Investigation of glycemia recovery with oral administration of glycerol, pyruvate, and L-lactate during long-term, insulin-induced hypoglycemia.

AIM

The acute effect of oral administration of isolated or combined glycerol, pyruvate, and L-lactate on glycemia recovery (GR) during long-term, insulin-induced hypoglycemia (IIH) was compared.

METHODS

Glycemia of 24 h-fasted rats that received intraperitoneal injection (1.0 U/kg) of regular insulin (IIH group) or saline (COG group) and, 15, 150, or 165 min later, oral saline (control IIH), glycerol (100 mg/kg), pyruvate (100 mg/kg), L-lactate (100 mg/kg), or combined glycerol+pyruvate+L-lactate (each 33.3 or 100 mg/kg) was compared. In addition, for comparative purposes, a group that received glucose (100 mg/kg) was included.
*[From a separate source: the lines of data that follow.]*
(* ===== verification/Prelude.v ===== *)
(** * spinbox: a verification of its core

    spinbox is a containerd runtime that runs each container in its own QEMU/KVM
    virtual machine.  containerd talks to one shim process per container
    (internal/shim), the shim drives one QEMU process (internal/host/vm/qemu), and
    an init daemon inside the guest (internal/guest/vminit) runs the container
    with the OCI runtime.  The shim reaches the guest over vsock; while the
    container runs, two controllers resize the machine.  This development models
    the parts that carry the program's own logic and proves what makes them
    correct.

    ** How the code is modelled

    A Go [error] is its errdefs class with its text; a pair of a value and an
    error is [res]; a run-time panic is [Panic] of [out].  Integers are [Z] with
    the wrap-around of their width written out ([int64_wrap], [uint32_wrap]).
    float64 is the Standard Library's executable IEEE 754 binary64 (GoFloat).
    Strings are byte strings with the functions of the strings and strconv
    packages the code calls (GoStrings).

    A goroutine is a [prog] (Conc): a tree of atomic actions on shared state, an
    action being an atomic operation, a critical section or a system call.
    [run] executes one alone and gives the sequential behaviour; [pstep] lets any
    goroutine of a pool take its next action and gives every interleaving.
    [guar] reduces a property of all interleavings to one of each action, [obeys]
    to one of each goroutine following a protocol with modes.

    What other systems answer (the guest over RPC, QEMU, the network and mount
    managers, the clock, the OCI runtime, the kernel) is an argument: records of
    answers (CreateEnv, CleanupEnv, env of Process), or a type class of operations
    with a class of laws stating their documented behaviour (QMP with QEMULaws,
    MemQMP with MemLaws,
    MachineCmdline).  Every theorem under such laws has a witness at a
    concrete instance of them.

    ** Components, in the order of the files

    - Prelude: results, machine integers, tactics, the hint database [spinbox].
    - Conc: goroutines, interleavings and the two proof methods for them.
    - GoStrings, GoFloat, GoText, GoURL: the parts of Go's standard library in
      use (strings, strconv, float64, unicode, regular expressions of mount
      templates, filepath, net/url); GoState: the state and error monad.
    - ShimState: shim/lifecycle/state.go, the atomic state word of a shim.  At
      most one delete wins; the word moves along the lifecycle only.
    - Cleanup: shim/lifecycle/cleanup.go and errors.go, the ordered, error
      collecting cleanup.  Execute equals a reference that runs every registered
      phase once, in order.
    - Process: guest vminit/process, the state machines of the init process and
      of execs with their runtime calls.  Operations keep the invariants and the
      allowed transitions; an exit is recorded once; a failed create leaves no
      container behind.
    - ExitTracker: guest vminit/task/exit_tracker.go, events.go and lifecycle.go:
      early exits, the count of running execs and the delayed init exit, each lock
      an action of its own.  A subscription collects every exit until it is
      completed, and under every interleaving the init exit is released only when
      the execs counted have published theirs; the miscounts of two error paths,
      and the two races between the locks of HandleStart, are theorems too.
    - VMManager: shim/lifecycle/vm.go with the constructor's error paths
      (qemu/instance.go).  No instance is leaked or used twice; the vsock dial
      loop terminates.
    - ConnManager: shim/task/connmanager.go, the cached guest connection.  Every
      connection is cached, closed or handed back, once; callers share one.
    - ShimService: shim/task/service.go and create.go: the service record, every
      RPC handler, request admission, the exit sequence, and Create in its five
      phases.  The effects on other systems are a log in the record.
    - ShimProps: the handlers run alone.  Create succeeds completely or rolls
      back; Delete and shutdown release in the documented order; a whole life
      releases everything exactly once; Pause and Resume.  The behaviours that
      stick a shim (a failed Create, an unreachable guest at Delete) are stated.
    - ShimConc: the handlers under every interleaving.  At most one Create
      succeeds; the state follows the lifecycle; once the exit sequence has seen
      no request in flight, no refusable request has any effect.
    - Hotplug: shim/hotplug/monitor.go.  The Go interface ResourceScaler is a
      class; cooldown and stability are proved for every scaler, and [ScalerLaws]
      carries an invariant of a scaler through the loop.
    - CPUHotplug: shim/cpuhotplug/controller.go over qemu/qmp_cpu.go, an instance
      of that class.  vCPUs stay between boot and maximum and the boot CPUs stay
      plugged, with unplug requests completing at any time; a scale-up plugs the
      lowest free index.  A race that takes a boot CPU offline is exhibited.
    - MemHotplug: shim/memhotplug/controller.go over qemu/qmp_memory.go, the
      second instance.  Requests and recorded size stay in the device's range;
      growth and shrinkage are one increment, and shrinking keeps the margin.
    - Resources: shim/resources/config.go and the size defaults and checks of the
      instance.  What a specification yields is always a machine that starts,
      aligned and within the host; cpusets round-trip.
    - Vsock: internal/vsock/allocator.go on shared lock files.  Leases are
      exclusive whatever shims interleave; the allocation is the lowest available
      CID, and a released one rests for the cooldown.
    - QemuInstance: Start of qemu/start.go and Shutdown of shutdown.go over the
      process, handles and files they own.  Start holds everything or nothing but
      for a failed template load, Shutdown releases everything but for a failed
      kill; both exceptions are stated.
    - Cmdline: qemu/kernel_cmdline.go on the host and what the guest reads back
      (vminit/system/identity.go, network.go, vminit/extras).  The identity of a
      VM round-trips; the machine module's own parameters are a class
      ([MachineCmdline]).
    - Freeze: guest vminit/system/freeze.go and its RPCs.  Freezing is all or
      nothing and a thaw undoes it; mount points round-trip through the kernel's
      escapes.
    - VMDevices: qemu/devices.go, pointer.go and spec.go, what may be added to an
      instance before it starts.
    - ShimIO, ShimIOProps: shim/task/io.go, from the stdio addresses to the copies
      between streams and FIFOs or files.  The done channel closes when all output
      has been delivered, and it does close once the guest has finished; a failed
      set-up closes its streams; the inputs that crash, reorder or leak are stated.
    - MountUtil with MountTemplates and MountProps: host/mountutil/mount.go and
      serial.go over a kernel that answers each call.  Template formatting equals
      an evaluation of tokens; All is all or nothing; serial numbers resolve.
    - Mounts, MountPipeline: shim/platform/mounts/linux.go, and the composition
      host Setup, disks, guest All: any EROFS layers and a writable layer become
      the overlay that is specified.
    - Vmdk: host/erofs/vmdk.go.  The descriptor's extents cover the devices.
    - Templates, Snapshot: qemu/template.go, template_cache.go, template_build.go
      and snapshot.go.  Builds of distinct machines publish only complete templates
      whatever interleaves, the fingerprint cache is a memo, and saving and loading
      issue the QMP commands in order and end.
    - Network, NetworkProps: host/network with its cni package.  One worker per
      container, answers that come from the plugins, no effect on other
      containers, and a successful release leaves nothing; the races and leaks of
      set-up are exhibited.
    - GuestTask, GuestTaskProps: guest vminit/task/{service,lifecycle,exec}.go over
      runc/container.go, composed of Process, ExitTracker and MountUtil.  The
      registries refine an abstract one under every interleaving.
    - EventStream: the goroutines of shim/task/service.go between the guest's event
      stream and containerd.  Events are published once and in order, reconnecting
      ends; that an exit event does not wait for the output is stated.
    - GoTime, Config: time.ParseDuration and NewTicker; internal/config (loading,
      defaults, validation) and the hotplug wiring of shim/resources/hotplug.go.
      A configuration that loads is well formed and its settings reach the
      controllers; a zero interval is accepted and crashes.
    - Supervisor: guest vminit/supervisor.  The restarts in a window are limited and
      a crash loop is given up; a start that fails is retried for ever.
    - Restore: shim/task/restore.go, Configure in the guest, vminit/system/identity.go
      and the PCI rescan of vminit/devices.  Restoring is decided completely or not
      at all, and a guest that is told agrees with one that booted.
    - Extras: shim/extras on the host and vminit/extras in the guest: the files of
      the annotations, their archive in a cache by digest, and its extraction.  The
      files asked for arrive; three ways the cache can go wrong are stated.
    - Bundle: shim/bundle with its transformers and guest services/bundle.go.  The
      adapted specification and the files of its bind mounts arrive in the guest;
      creating a bundle there is all or nothing.
    - Commit: cmd/spinbox-commit over containerd.  The container is left as it was
      found and its snapshot is read at rest; the image is complete and kept.
    - Streams: StartStream of qemu/streaming.go with the guest's streaming service
      (vminit/streaming/plugin.go), every interleaving of callers, the accept loop
      and the clock.  Identifiers name one connection on both sides.
    - ProcessIO: guest vminit/process/io.go and io_util.go over those streams: the
      I/O of every scheme, the copies and logging binaries.  It composes with ShimIO:
      what the host forwards is what the guest serves.
    - Manager: shim/manager, starting and stopping shims with their sockets,
      namespaces and pid files, all or nothing.
    - Qmp: qemu/qmp_client.go and qmp_events.go, the client under every interleaving
      of callers, goroutines, closes, events and time-outs.
    - GuestConn: the rest of qemu/streaming.go, client.go and utils.go: connecting to
      the guest's RPC server, dialling, and opening TAP devices.
    - Devices, DevicesProps: the boot path of vminit/devices/blockdev.go and the CPU
      requests of guest services/system.go over a kernel with a directory tree, inotify
      instances whose events are bytes, and a clock.  Every wait ends in its time, with
      its instance closed, and misses no file between its look and its watch.
    - Volume: host/volume.  Layers, records and keys; a record is written atomically
      over a file system that keeps unsynced data only until it crashes.
    - GoNet, GuestNet: addresses, masks and hardware addresses of package net, and what
      vminit/system/network.go and identity.go do with them to the links, routes and
      resolv.conf of the guest.  Applying an identity twice is applying it once.
    - PlatformNet: shim/platform/network over an interface of the network manager that
      Network's CNI manager implements, the loading of its configuration, and the labels
      of shim/task/labels.go.  A set-up leaves a NIC or nothing.
    - Kmsg: vminit/system/kmsg.go with the search of entropy.go.  Records as the kernel
      prints them are read back; the gaps and tables reported are the right ones.
    - GuestClock, GuestBoot: vminit/system/clock.go, init.go and cleanup.go.  The clock is
      set within a step of the device's; bundles are removed after what is mounted in them.
    - GuestSpec, Console: vminit/runc/util.go, vminit/bundle and runc/platform.go: what is
      relaxed in a specification, and the console of a process with its copies.
    - Vminitd: cmd/vminitd with vminit/config, service and events: the services of the
      guest's daemon and its life, up to powering off as its last act.
    - VMClient: shim/resources/vmclient.go, the clients behind the callbacks of the two
      controllers.
    - Stdin: the stdin copy of shim/task/io.go between a client and the guest.
    - InstanceSetup: internal/paths and qemu/instance.go, making an instance, whose
      description is that of the machine a template is looked up for.
    - StartConfig: the start options of host/vm/vm.go, and validation and the kernel
      command line of qemu/start.go.  What is refused is characterised exactly, and a guest
      reads from its line what the machine was started with.
    - GuestQueries: guest vminit/task/exec.go's Pids over runc/container.go, and of
      process/utils.go the runtime's last error and the wait for copies.
    - ShimQueries: the requests a shim passes on and the snapshots it answers from.
    - GuestService: how the guest's task service is made and its events are published
      (task/service.go, events.go), and runc/cgroup.go.

    ** Fuel and bounds

    Recursion is structural except in these places: the vsock dial loop, whose
    fuel is shown to suffice from maxWait and the first backoff
    (VMManager.DialClientWithRetry_terminates); the CID loop over a uint32,
    whose fuel is the size of the range and one more test and never runs out when
    the range ends below 2^32-1 (Vsock.leases_are_exclusive); the polling of a block
    device by serial number, whose fuel of 102 looks is the time-out over the
    interval and two (MountProps.serial_resolution_ends_and_finds); the polling of
    QMP, whose fuel is computed from the time-out in the same way
    (Snapshot.SaveTemplate_freezes, loadTemplate_resumes_loaded); the extents of a
    device, with one per 2 GiB (Vmdk.descriptor_covers_devices).  A caller that
    waits for another's CNI call looks at its channel a number of times that is a
    parameter, and gives up with the error of its context.  The event stream's
    reconnect loop has 51 rounds, since its shortest sleep is 40 ms
    (EventStream.reconnect_ends); the PCI rescan has 25002 looks, the time-out over
    the interval and two (Restore.rescan_ends_and_finds); a duration has as many
    parts as its text has bytes (GoTime.parse_parts_fuel).  Connecting to the guest
    has the attempts that fit in its retry time-out at the shortest backoff
    (GuestConn.connect_ends), and so has waiting for the QMP socket
    (GuestConn.waitForSocket_ends).  The waits for devices have a
    round for each call their time-out has room for, [c] being what a call takes at least
    (DevicesProps.block_devices_waited).  Reading the kernel log takes one round more than
    there are records before the read that ends it (Kmsg.readKmsgInitcalls).  Printing a
    number uses 20 digits, enough for 64 bits (GoStrings.Atoi_fmt_d).

    ** What is not modelled

    Logging, context deadlines (a cancelled context is one of the answers), protobuf
    encoding and generated code are left out.  So are the registration of plugins with
    containerd and with the guest's daemon, the dumps of systools, checks by ioctl (KVM, the file
    system of a namespace), the interfaces of internal/host/vm that only name what the
    modelled types implement, the race detector's mutex, the stubs for other systems, and
    what external modules do (spin-machine, go-qemu, go-cni, runc, netlink, ttrpc), which
    are parameters with their documented laws. *)
From stdpp Require Export base tactics option list gmap strings numbers pretty.
From stdpp Require Export relations.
Glycemia was measured 180 min after insulin or saline injection. To investigate the participation of the hepatic availability of gluconeogenic substrates to GR, livers from IIH and COG rats that received physiological or supraphysiological concentrations of isolated or combined glycerol, pyruvate, and L-lactate were compared. Liver experiments were done 180 min after insulin or saline injection.

RESULTS

Oral glycerol, pyruvate, and L-lactate (isolated or combined) or glucose promoted GR. Moreover, the best GR was obtained with combined glycerol+pyruvate+L-lactate (100 mg/kg). In agreement, livers that received supraphysiological concentrations of glycerol, pyruvate, and L-lactate (isolated or combined) showed higher glucose release than livers that received physiological concentrations of these substances (isolated or combined).

CONCLUSION

The best GR obtained with combined administration of glycerol, pyruvate, and L-lactate (100 mg/kg) during long-term IIH was a consequence of the higher liver availability of these substances associated with a maintained liver ability to produce glucose from gluconeogenic substrates.